For second-order reactions, reaction kinetics helps explain why these reactions speed up more noticeably than first-order reactions as concentration increases. By mastering reaction kinetics concepts, you can predict the behavior of chemical systems under different conditions and understand the processes at a molecular level.
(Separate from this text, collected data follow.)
(** C7, amended. Let the attachment endpoint answer [data] to a call
    that names a message and an attachment. When [data] is absent or
    empty, [downloadAttachment] refuses: it throws, and after the
    answer of the endpoint only [auditLog] has run, so nothing is
    written. When [data] is a non-empty text [content], the directory
    can be made and the file written, it decodes [content] with
    [Buffer.from(content, 'base64url')], writes those bytes in one
    write to [path.join(downloadsDir, finalFilename)], on the world
    that the clock left, and reports that path and, as [size], the
    number of those bytes; the final state is the state of that write
    followed by [auditLog] and a reading of the clock. It returns in no
    other case. *)
Theorem downloadAttachment_size_is_bytes_written
    (args : DownloadAttachmentRequest.t) (st : State)
    (data : option jsstring) (w1 : World) :
  truthyOpt (DownloadAttachmentRequest.messageId args) = true →
  truthyOpt (DownloadAttachmentRequest.attachmentId args) = true →
  gmail_attachments_get (orEmpty (DownloadAttachmentRequest.messageId args))
    (orEmpty (DownloadAttachmentRequest.attachmentId args)) (world st)
    = (Resolve data, w1) →
  (truthyOpt data = false →
   downloadAttachment args st
   = (Throw (Error noData),
      (auditLog "ERROR" noData (fetched args st data w1)).2))
  ∧ (∀ content w2 now w3 w4,
       data = Some content → truthyStr content = true →
       fs_mkdir downloadsDir w1 = (Resolve (), w2) →
       date_toISOString w2 = (now, w3) →
       fs_writeFile (filePath args now) (bufferFromBase64url content) w3
         = (Resolve (), w4) →
       ∃ o st',
         downloadAttachment args st = (Ok o, st')
         ∧ get "size" o
           = Some (JNum (Z.of_nat (length (bufferFromBase64url content))))
         ∧ get "filePath" o = Some (JStr (filePath args now))
         ∧ st' = (dateISO (auditLog "INFO" (downloaded args content now)
                             (written args st content now w4)).2).2
         ∧ ∃ evs, trace st' = trace st ++ evs
             ∧ omap attachmentReply evs = [Resolve (Some content)]
             ∧ omap fileWrite evs
               = [(filePath args now, bufferFromBase64url content, Resolve ())])
  ∧ (∀ o st',
       downloadAttachment args st = (Ok o, st') →
       ∃ content w2 now w3 w4,
         data = Some content ∧ truthyStr content = true
         ∧ fs_mkdir downloadsDir w1 = (Resolve (), w2)
         ∧ date_toISOString w2 = (now, w3)
         ∧ fs_writeFile (filePath args now) (bufferFromBase64url content) w3
           = (Resolve (), w4)).
Proof.
  intros Hm Ha Hget. split; [by apply downloadAttachment_refused|]. split.
  { intros content w2 now w3 w4 -> Hcontent Hmk Hdate Hwr.
    destruct (downloadAttachment_written args st content w1 w2 now w3 w4)
      as (o & st' & Hrun & Hsize & Hpath & _ & Hst & Hevs); try done.
    by exists o, st'. }
  intros o st' Hrun.
  destruct (truthyOpt data) eqn:Hdata.
  2: { rewrite (downloadAttachment_refused args st data w1) in Hrun by done.
       discriminate Hrun. }
  destruct data as [content|]; [|done]. cbn [truthyOpt] in Hdata.
  unfold downloadAttachment in Hrun. rewrite Hm, Ha in Hrun.
  cbn [negb orb] in Hrun.
  match type of Hrun with
  | tryCatch ?m ?h st = _ => set (body := m) in Hrun
  end.
  assert (Hcaught : ∀ e evs st1, steps body st (Throw e) evs st1 → False).
  { intros e evs st1 Hb.
    destruct (steps_caught body "ERROR"
      (λ error, lit "Failed to download attachment: " ++ errorText error)
      (λ error, lit "Failed to download attachment: " ++ errorText error)
      st e evs st1 Hb) as (evs' & st2 & (Hc & _)).
    pose proof (eq_trans (eq_sym Hc) Hrun) as Habs. discriminate Habs. }
  pose proof (perform_Ok _
    (EvAttachmentsGet (orEmpty (DownloadAttachmentRequest.messageId args))
       (orEmpty (DownloadAttachmentRequest.attachmentId args))) st _ _ Hget)
    as Hs1.
  set (st1 := {| world := w1 |}) in Hs1.
  destruct (fs_mkdir downloadsDir w1) as [[[]|e] w2] eqn:Hmk.
  2: { exfalso. eapply Hcaught. unfold body. eapply steps_bind; [exact Hs1|].
       cbn [truthyOpt]. rewrite Hdata. cbn [negb]. apply steps_bind_throw.
       by apply (perform_Throw _ (λ _, EvMkdir downloadsDir)). }
  pose proof (perform_Ok _ (λ _, EvMkdir downloadsDir) st1 _ _ Hmk) as Hs2.
  set (st2 := {| world := w2 |}) in Hs2.
  destruct (date_toISOString w2) as [now w3] eqn:Hdate.
  assert (Hd : (λ w, let '(t, w') := date_toISOString w in (Resolve t, w')) w2
               = (Resolve now, w3)) by (cbv beta; by rewrite Hdate).
  pose proof (perform_Ok _ (λ _, EvDate) st2 _ _ Hd) as Hs3.
  set (st3 := {| world := w3 |}) in Hs3.
  destruct (fs_writeFile (filePath args now) (bufferFromBase64url content) w3)
    as [[[]|e] w4] eqn:Hwr.
  2: { exfalso. eapply Hcaught. unfold body. eapply steps_bind; [exact Hs1|].
       cbn [truthyOpt]. rewrite Hdata. cbn [negb].
       eapply steps_bind; [exact Hs2|]. eapply steps_bind; [exact Hs3|].
       apply steps_bind_throw.
       by apply (perform_Throw _
                   (EvWriteFile (filePath args now) (bufferFromBase64url content))). }
  by exists content, w2, now, w3, w4.
Qed.

(** *** [emptySpam] with confirmation *)

(** The inner loop attempts every message that has an identifier, in
    order; it never throws; each rejected deletion is logged at level
    [ERROR] and is the only thing that keeps the counter from growing. *)
Lemma deleteBatch_steps (batch : list Message) : ∀ d st,
  ∃ d' evs st',
    steps (deleteBatch batch d) st (Ok d') evs st'
    ∧ omap deleteOrPause evs = inl <$> attemptedIds batch
    ∧ (d' + length (omap failedDelete evs)
       = d + length (attemptedIds batch))%nat
    ∧ omap errorAudit evs = deleteFailure <$> omap failedDelete evs.
Proof.
  induction batch as [|message rest IH]; intros d st.
  { exists d, [], st. split_and!; [apply steps_ret|done|simpl; lia|done]. }
  cbn [deleteBatch]. unfold attemptedIds. cbn [omap list_omap].
  fold (omap (λ m : Message, if truthyOpt (id m) then Some (orEmpty (id m)) else None) rest).
  fold (attemptedIds rest).
  destruct (truthyOpt (id message)) eqn:Hid; [|apply IH].
  set (mid := orEmpty (id message)).
  destruct (gmail_messages_delete mid (world st)) as [[[]|e] w1] eqn:Hdel.
  - pose proof (perform_Ok _ (EvMessagesDelete mid) st _ _ Hdel) as Hs1.
    set (st1 := {| world := w1 |}) in Hs1.
    destruct (IH (S d) st1) as (d' & evs & st' & Hs & Hview & Hcount & Haudit).
    exists d', ([EvMessagesDelete mid (Resolve ())] ++ evs), st'. split_and!.
    + eapply steps_bind; [|exact Hs].
      apply steps_try_ok. rewrite <- (app_nil_r [_]).
      eapply steps_bind; [exact Hs1|apply steps_ret].
    + rewrite omap_app, Hview. reflexivity.
    + rewrite omap_app, length_app. cbn [omap list_omap failedDelete length app].
      simpl length. lia.
    + rewrite !omap_app, Haudit. reflexivity.
  - pose proof (perform_Throw _ (EvMessagesDelete mid) st _ _ Hdel) as Hs1.
    set (st1 := {| world := w1 |}) in Hs1.
    destruct (auditLog_steps "ERROR"
      (lit "Failed to delete spam email " ++ mid ++ lit ": " ++ errorText e) st1)
      as (evsA & st2 & Hs2 & HlogIO).
    destruct (logIO_unobserved evsA HlogIO) as (Hv & Hf & Ha & _).
    destruct (IH d st2) as (d' & evs & st' & Hs & Hview & Hcount & Haudit).
    exists d', (([EvMessagesDelete mid (Reject e)]
                 ++ ([EvAudit (lit "ERROR")
                        (lit "Failed to delete spam email " ++ mid ++ lit ": "
                         ++ errorText e)] ++ evsA) ++ []) ++ evs), st'.
    split_and!.
    + eapply steps_bind; [|exact Hs].
      eapply steps_try_throw.
      * apply steps_bind_throw. exact Hs1.
      * eapply steps_bind; [exact Hs2|apply steps_ret].
    + rewrite !omap_app, Hview, Hv. reflexivity.
    + rewrite !omap_app, !length_app, Hf. simpl length. lia.
    + rewrite !omap_app, Haudit, Ha, Hf. reflexivity.
Qed.

Lemma batchLoop_turn fuel (l : list Message) i d :
  (i < length l)%nat →
  batchLoop (S fuel) l i d =
    (let* d' := deleteBatch (slice i (i + batchSize) l) d in
     let* _ := (if (i + batchSize <? length l)%nat
                then setTimeout 1000 else ret ()) in
     batchLoop fuel l (i + batchSize) d').
Proof. intros Hi. cbn [batchLoop]. by apply Nat.ltb_lt in Hi as ->. Qed.

Lemma batchLoop_exit fuel (l : list Message) i d :
  (length l ≤ i)%nat → batchLoop (S fuel) l i d = ret d.
Proof. intros Hi. cbn [batchLoop]. by apply Nat.ltb_ge in Hi as ->. Qed.


(** The outer loop returns for every listing: the fuel that [emptySpam]
    gives it is never used up, and the counter grows by the number of
    attempted deletions that were not rejected. *)
Lemma batchLoop_steps fuel : ∀ (l : list Message) i d st,
  (length l - i < fuel)%nat →
  ∃ d' evs st',
    steps (batchLoop fuel l i d) st (Ok d') evs st'
    ∧ (d' + length (omap failedDelete evs)
       = d + length (attemptedIds (drop i l)))%nat
    ∧ omap errorAudit evs = deleteFailure <$> omap failedDelete evs.
Proof.
  induction fuel as [|fuel IH]; intros l i d st Hfuel; [lia|].
  destruct (decide (i < length l)%nat) as [Hi|Hi].
  - rewrite batchLoop_turn by done.
    assert (Hslice : slice i (i + batchSize) l = take 50 (drop i l)).
    { unfold slice, batchSize. f_equal. lia. }
    rewrite Hslice.
    destruct (deleteBatch_steps (take 50 (drop i l)) d st)
      as (d1 & evs1 & st1 & Hb & _ & Hc1 & Ha1).
    assert (Hpause : ∃ evsP st2,
      steps (if (i + batchSize <? length l)%nat then setTimeout 1000 else ret ())
            st1 (Ok ()) evsP st2
      ∧ omap failedDelete evsP = [] ∧ omap errorAudit evsP = []).
    { destruct (_ <? _)%nat.
      - destruct (setTimeout_steps 1000 st1) as (st2 & Hp).
        by exists [EvSleep 1000], st2.
      - exists [], st1. split; [apply steps_ret|done]. }
    destruct Hpause as (evsP & st2 & Hp & HfP & HaP).
    destruct (IH l (i + batchSize)%nat d1 st2)
      as (d2 & evs2 & st3 & Hrest & Hc2 & Ha2).
    { unfold batchSize. lia. }
    exists d2, (evs1 ++ evsP ++ evs2), st3. split_and!.
    + eapply steps_bind; [exact Hb|]. eapply steps_bind; [exact Hp|exact Hrest].
    + rewrite !omap_app, !length_app, HfP.
      rewrite <- (take_drop 50 (drop i l)) at 1. unfold attemptedIds in *.
      rewrite omap_app, length_app, drop_drop.
      replace (i + 50)%nat with (i + batchSize)%nat by done.
      simpl length. lia.
    + rewrite !omap_app, Ha1, Ha2, HfP, HaP. by rewrite !fmap_app.
  - rewrite batchLoop_exit by lia.
    exists d, [], st. split_and!; [apply steps_ret| |done].
    rewrite drop_ge by lia. simpl. lia.
Qed.

(** [emptySpam] ends with a value or an exception, whatever the answers
    of the outside world. *)
Lemma emptySpam_terminates confirm st :
  ∃ r evs st', steps (emptySpam confirm) st r evs st' ∧ r ≠ OutOfFuel.
Proof.
  unfold emptySpam. destruct (truthy confirm); cbn [negb].
  2: { eexists _, _, _. split; [apply steps_ret|done]. }
  match goal with
  | |- ∃ r evs st', steps (tryCatch ?m ?h) _ _ _ _ ∧ _ => set (body := m)
  end.
  destruct (auditLog_steps "WARN"
    (lit "Starting spam folder cleanup - USER INITIATED") st)
    as (evsA & st1 & Hs1 & _).
  destruct (gmail_messages_list (lit "in:spam") 500 (world st1))
    as [[listed|e] w2] eqn:Hl.
  2: { eassert (Hb : steps body st (Throw e)
         ((EvAudit (lit "WARN")
             (lit "Starting spam folder cleanup - USER INITIATED") :: evsA)
          ++ [EvMessagesList (lit "in:spam") 500]) _).
       { eapply steps_bind; [exact Hs1|]. apply steps_bind_throw.
         by apply (perform_Throw _ (λ _, EvMessagesList (lit "in:spam") 500)). }
       destruct (steps_caught body "ERROR"
         (λ error, lit "Failed to empty spam folder: " ++ errorText error)
         (λ error, lit "Failed to empty spam folder: " ++ errorText error)
         _ _ _ _ Hb) as (evs' & st' & Hc).
       by eexists _, _, _. }
  pose proof (perform_Ok _ (λ _, EvMessagesList (lit "in:spam") 500) st1 _ _ Hl)
    as Hs2.
  set (st2 := {| world := w2 |}) in Hs2.
  destruct (length (default [] listed) =? 0)%nat eqn:Hzero.
  - destruct (auditLog_steps "INFO" (lit "Spam folder is already empty") st2)
      as (evsB & st3 & Hs3 & _).
    eexists _, _, _. split.
    { apply steps_try_ok. eapply steps_bind; [exact Hs1|].
      eapply steps_bind; [exact Hs2|]. cbv beta zeta. rewrite Hzero.
      eapply steps_bind; [exact Hs3|apply steps_ret]. }
    done.
  - destruct (batchLoop_steps (S (length (default [] listed)))
                (default [] listed) 0 0 st2) as (d & evsL & st3 & Hs3 & _); [lia|].
    destruct (auditLog_steps "WARN"
      (lit "Spam cleanup completed - Deleted " ++ natText d ++ lit " emails") st3)
      as (evsB & st4 & Hs4 & _).
    destruct (dateISO_steps st4) as (completedAt & st5 & Hs5).
    eexists _, _, _. split.
    { apply steps_try_ok. eapply steps_bind; [exact Hs1|].
      eapply steps_bind; [exact Hs2|]. cbv beta zeta. rewrite Hzero.
      eapply steps_bind; [exact Hs3|]. eapply steps_bind; [exact Hs4|].
      eapply steps_bind; [exact Hs5|apply steps_ret]. }
    done.
Qed.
Techniques like measuring the rate constant $k$, determining rate laws, and using integrated rate equations are crucial for analyzing reaction kinetics effectively.

concentration units

In chemistry, the concentration of a substance in a solution denotes how much of that substance is present in a given volume. The commonly used unit for concentration is molarity $\text{M}$, defined as moles of solute per liters of solution:
$$\text{M}=\frac{\text{mol}}{\text{L}}$$

When dealing with rate laws in second-order reactions, concentration units are essential for calculating and understanding the reaction rate. For instance:

• In the rate law $\text{rate}=k[\text{A}{]}^2$, $[\text{A}{]}^2$ indicates the concentration squared.
• The unit for the rate is usually $\frac{\text{M}}{\text{s}}$, where M stands for molarity and s stands for seconds.

To find the units of the rate constant $k$ in a second-order reaction, you need to set up and solve the equation properly, ensuring that concentration units are consistently applied.